Abstract:
The present Study aimed to examine the efficacy of using literary texts in promoting intercultural communication competence, and intercultural awareness and understanding within language teaching contexts. The participants were 50 Iranian undergraduate students of English Literature, 20 male and 30 female, with their ages ranging from 19 to 24 engaged in reading and discussing literary texts with an emphasis on their social and cultural themes and contents. 9 English and 2 Persian short stories were the main material implemented, and these were supplemented by 6 American and 2 Iranian movies with their screenplays adopted from literary works. The themes attended to included racial discrimination, social class, gender roles, and ethnic minorities. Based on Byram’s (1997) proposed model of Intercultural Communication Competence (ICC), five factors of the students’ ICC development, Savoir Comprendre, Savoire Etre, Savoire S’engager, Savoirs and Savoire Apprendre/Faire, were observed throughout a 14-session course. A Content analysis of students’ writing assignments and an examination of how fruitful they found the tasks and materials in enhancing their cultural understanding demonstrated a noticeable involvement of all the studied ICC factors in reading, discussing and contemplating on the literary texts and their cultural content.
Machine summary:
"Based on such an interpretation of ICC, he classifies factors involved and influential in intercultural communication into five main categories: (a)skills: interpret and relate (savoir comprendre) (b)knowledge: of self and other; of interaction: Individual and societal (savoirs) (c)education: political education; critical cultural awareness (savoir s’engager) (d)attitudes: relativising self; valuing other (savoir etre), and (e)skills: discover and/or interact (savoir apprendre/faire) Byram (1997) asserts that all factors involved in his framework of ICC can be developed and enhanced through different types of experience and education, within classrooms or in processes of fieldwork, for example.

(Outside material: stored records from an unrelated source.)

(* ===== verification/Client.v ===== *)
(** * The web client

    [swarmbase-ui/app/page.tsx]: the page registers robots, sends the clicks of the
    canvas as commands, pulls one command for every command of its own that was
    finalized, and moves the robots it draws to the target of the last pull it saw on
    chain.  Its handlers, callbacks and effects are functions of a state here, and the
    page, its transactions on their way and the chain they reach are one transition
    system. *)
From S2P Require Import Prelude Frame Configs Kinematics.
From S2P Require Swarm.
From Stdlib Require Import Strings.Ascii.

Local Open Scope Z_scope.

#[local] Existing Instance swarm_config.

(** ** Values of the chain as the page reads them

    [toHuman] of a value of the chain: a string, or an object with its properties in
    order.  [property]: the value of a property, if it has it; of a string, its
    characters are its properties. *)
Inductive human : Type :=
| HString (s : string)
| HObject (fields : list (string * human)).

Definition property (h : human) (k : string) : option human :=
  match h with
  | HObject fields => snd <$> find (fun f => bool_decide (f.1 = k)) fields
  | HString s =>
      match s with
      | String c _ => if bool_decide (k = "0"%string) then Some (HString (String c "")) else None
      | EmptyString => None
      end
  end.

(** [Object.keys(h)[0]] *)
Definition first_key (h : human) : option string :=
  match h with
  | HObject fields => fst <$> head fields
  | HString s => match s with String _ _ => Some "0"%string | EmptyString => None end
  end.

(** [a || b], where a value that is absent or an empty string is false. *)
Definition human_or (a b : option human) : option human :=
  match a with None | Some (HString "") => b | _ => a end.

(** [Number(s)], for the strings that can come here: digits, with separators when the
    chain formats a number of a thousand and more, or the name of a command. *)
Definition digit (c : ascii) : option Z :=
  let n := Z.of_nat (nat_of_ascii c) in
  if bool_decide (48 <= n <= 57) then Some (n - 48) else None.
Fixpoint digits (acc : Z) (s : string) : option Z :=
  match s with
  | EmptyString => Some acc
  | String c s => d ← digit c; digits (10 * acc + d) s
  end.
Definition to_number (h : option human) : number :=
  match h with
  | Some (HString s) => from_option num NaN (digits 0 s)
  | _ => NaN
  end.

(** The command of a [CommandPulled] event, as the page takes its coordinates; [None]:
    there is nothing to take them from, and the handler throws. *)
Definition coordinates (cmd : human) : option (number * number) :=
  let coords := human_or (property cmd "GoToLocation")
    (k ← first_key cmd; property cmd k) in
  (fun c => (to_number (property c "x"), to_number (property c "y"))) <$> coords.

(** [@polkadot/types]: an enum prints as an object with its variant, or as the name of a
    variant without data; a struct as an object; a [u32] in digits, grouped by commas
    from a thousand on.  What it makes of an argument that is [undefined] is left open. *)
Class PolkadotTypes : Type := {
  toHuman : Swarm.Command -> human;
  formatNumber : Z -> string;
  (* what the argument of a transaction becomes that is [undefined] *)
  undefined_u32 : option u32;
}.
Class PolkadotTypesOk `{PolkadotTypes} : Prop := {
  human_goto c :
    toHuman (Swarm.GoToLocation c) =
    HObject [("GoToLocation"%string,
      HObject [("x"%string, HString (formatNumber (uval (Swarm.x c))));
               ("y"%string, HString (formatNumber (uval (Swarm.y c))))])];
  human_task t :
    toHuman (Swarm.PerformTask t) =
    HObject [("PerformTask"%string, HString (formatNumber (uval t)))];
  human_halt : toHuman Swarm.Halt = HString "Halt";
  human_wait : toHuman Swarm.WaitForCommand = HString "WaitForCommand";
  format_plain n : 0 <= n < 1000 -> digits 0 (formatNumber n) = Some n;
  format_grouped n : 1000 <= n -> digits 0 (formatNumber n) = None;
}.

(** ** The page

    [robots] is the state after all queued updates, [robotsRef] the one last rendered,
    which the handlers of that render hold too.  [timer]: the interval of the movement,
    with the target and the movement its effect captured and the frames it ran.
    [dirty]: a dependency of that effect changed since the last render.  [crashed]: an
    update threw, and the page is gone. *)
Inductive log_entry (Err : Type) : Type :=
| Connected
| Moving (id : Z) (x y : number)
| Registering (id : option Z)
| RegisterFailed (e : Err)
| RegisteredInBlock
| CommandFailed (e : Err)
| SendingToRobots
| PullFailed
| PullError (e : Err)
| FinishedCommand.
Arguments Connected {_}.
Arguments Moving {_} _ _ _.
Arguments Registering {_} _.
Arguments RegisterFailed {_} _.
Arguments RegisteredInBlock {_}.
Arguments CommandFailed {_} _.
Arguments SendingToRobots {_}.
Arguments PullFailed {_}.
Arguments PullError {_} _.
Arguments FinishedCommand {_}.

Record timer_state : Type := { t_target : Vec; t_swarm : SwarmType; t_frame : Z }.

Record page (Err : Type) : Type := Page {
  ready : bool;
  robots : Robots;
  robotsRef : Robots;
  loading : bool;
  events : list (log_entry Err);
  swarmType : SwarmType;
  target : option Vec;
  timer : option timer_state;
  dirty : bool;
  crashed : bool;
}.
Arguments Page {_} _ _ _ _ _ _ _ _ _ _.
Arguments ready {_} _.
Arguments robots {_} _.
Arguments robotsRef {_} _.
Arguments loading {_} _.
Arguments events {_} _.
Arguments swarmType {_} _.
Arguments target {_} _.
Arguments timer {_} _.
Arguments dirty {_} _.
Arguments crashed {_} _.

Definition initial_page {Err} : page Err :=
  Page false (Array []) (Array []) false [] Boids None None false false.

Section setters.
Context {Err : Type}.
Implicit Types p : page Err.

Definition setReady p : page Err :=
  Page true (robots p) (robotsRef p) (loading p) (events p) (swarmType p) (target p) (timer p)
    (dirty p) (crashed p).
Definition setLoading (b : bool) p : page Err :=
  Page (ready p) (robots p) (robotsRef p) b (events p) (swarmType p) (target p) (timer p)
    (dirty p) (crashed p).
Definition updateEvents (e : log_entry Err) p : page Err :=
  Page (ready p) (robots p) (robotsRef p) (loading p) (events p ++ [e]) (swarmType p) (target p)
    (timer p) (dirty p) (crashed p).
Definition setSwarmType (t : SwarmType) p : page Err :=
  Page (ready p) (robots p) (robotsRef p) (loading p) (events p) t (target p) (timer p) true
    (crashed p).
Definition setTarget (v : Vec) p : page Err :=
  Page (ready p) (robots p) (robotsRef p) (loading p) (events p) (swarmType p) (Some v) (timer p)
    true (crashed p).
Definition setTimer (t : option timer_state) p : page Err :=
  Page (ready p) (robots p) (robotsRef p) (loading p) (events p) (swarmType p) (target p) t
    (dirty p) (crashed p).
Definition setRobots (f : Robots -> option Robots) p : page Err :=
  match f (robots p) with
  | Some rs =>
      Page (ready p) rs (robotsRef p) (loading p) (events p) (swarmType p) (target p) (timer p)
        true (crashed p)
  | None =>
      Page (ready p) (robots p) (robotsRef p) (loading p) (events p) (swarmType p) (target p)
        (timer p) (dirty p) true
  end.

(** ** Effects *)

(** The effects of a render: [robotsRef] follows [robots], and the interval starts anew. *)
Definition commit p : page Err :=
  Page (ready p) (robots p) (robots p) (loading p) (events p) (swarmType p) (target p)
    (if dirty p then
       (fun v => {| t_target := v; t_swarm := swarmType p; t_frame := 0 |}) <$> target p
     else timer p)
    false (crashed p).

(** The connection to the chain is there. *)
Definition connected p : page Err := updateEvents Connected (setReady p).

Context `{MathHypot}.

(** One frame of the movement. *)
Definition move_once (t : timer_state) p : page Err :=
  let x := vx (t_target t) in
  let y := vy (t_target t) in
  match robotsRef p with
  | Array [_] => setRobots (directSeek x y) p
  | _ =>
      match t_swarm t with
      | Boids => setRobots (moveToBoids x y) p
      | Potential => setRobots (moveToPotentialField x y) p
      end
  end.
Definition tick p : page Err :=
  match timer p with
  | None => p
  | Some t =>
      let p := move_once t p in
      let frame := t_frame t + 1 in
      setTimer (if bool_decide (120 <= frame) then None
                else Some {| t_target := t_target t; t_swarm := t_swarm t; t_frame := frame |}) p
  end.

(** ** The subscription to the chain's events *)
Context `{PolkadotTypes}.

Definition onMoveCommand (x y : number) p : page Err := setTarget {| vx := x; vy := y |} p.

(** One record: [None] where the handler throws, and the rest is not looked at. *)
Definition on_event (e : Swarm.Event) p : option (page Err) :=
  match e with
  | Swarm.CommandPulled id cmd _ =>
      xy ← coordinates (toHuman cmd);
      Some (onMoveCommand xy.1 xy.2 (updateEvents (Moving (uval id) xy.1 xy.2) p))
  | Swarm.CommandEnqueued _ => Some p
  end.
Fixpoint on_events (es : list Swarm.Event) p : page Err :=
  match es with
  | [] => p
  | e :: es => match on_event e p with Some p => on_events es p | None => p end
  end.

(** The subscription is there from the connection on, while the page is. *)
Definition deliver (es : list Swarm.Event) p : page Err :=
  if ready p && negb (crashed p) then on_events es p else p.
End setters.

These assignments included: An individual written assignment on the students’ opinions about the stories and their success in developing the themes; whether they found the cultural/social theme familiar in their own cultural context, and if so how different or similar these phenomena were in their native culture and in the other cultural context A group-work on finding a piece of news, national or international, on a real-life occurrence related to the themes discussed or an article in which these themes or examples of them where discussed, explained or commented on and later sharing these in the class with the teacher and the students; writing a storyline in which they were asked to develop the themes in a story in a way that they resembled characters, events and settings in their own local cultural/social context By the end of the course, having completed the same stages for all four themes of interest, the instructor distributed the Attitude and Critical Thinking questionnaires once more, to observe patterns of change in them as complementing data to the content analysis of the students’ writings for deciphering signs of ICC factors."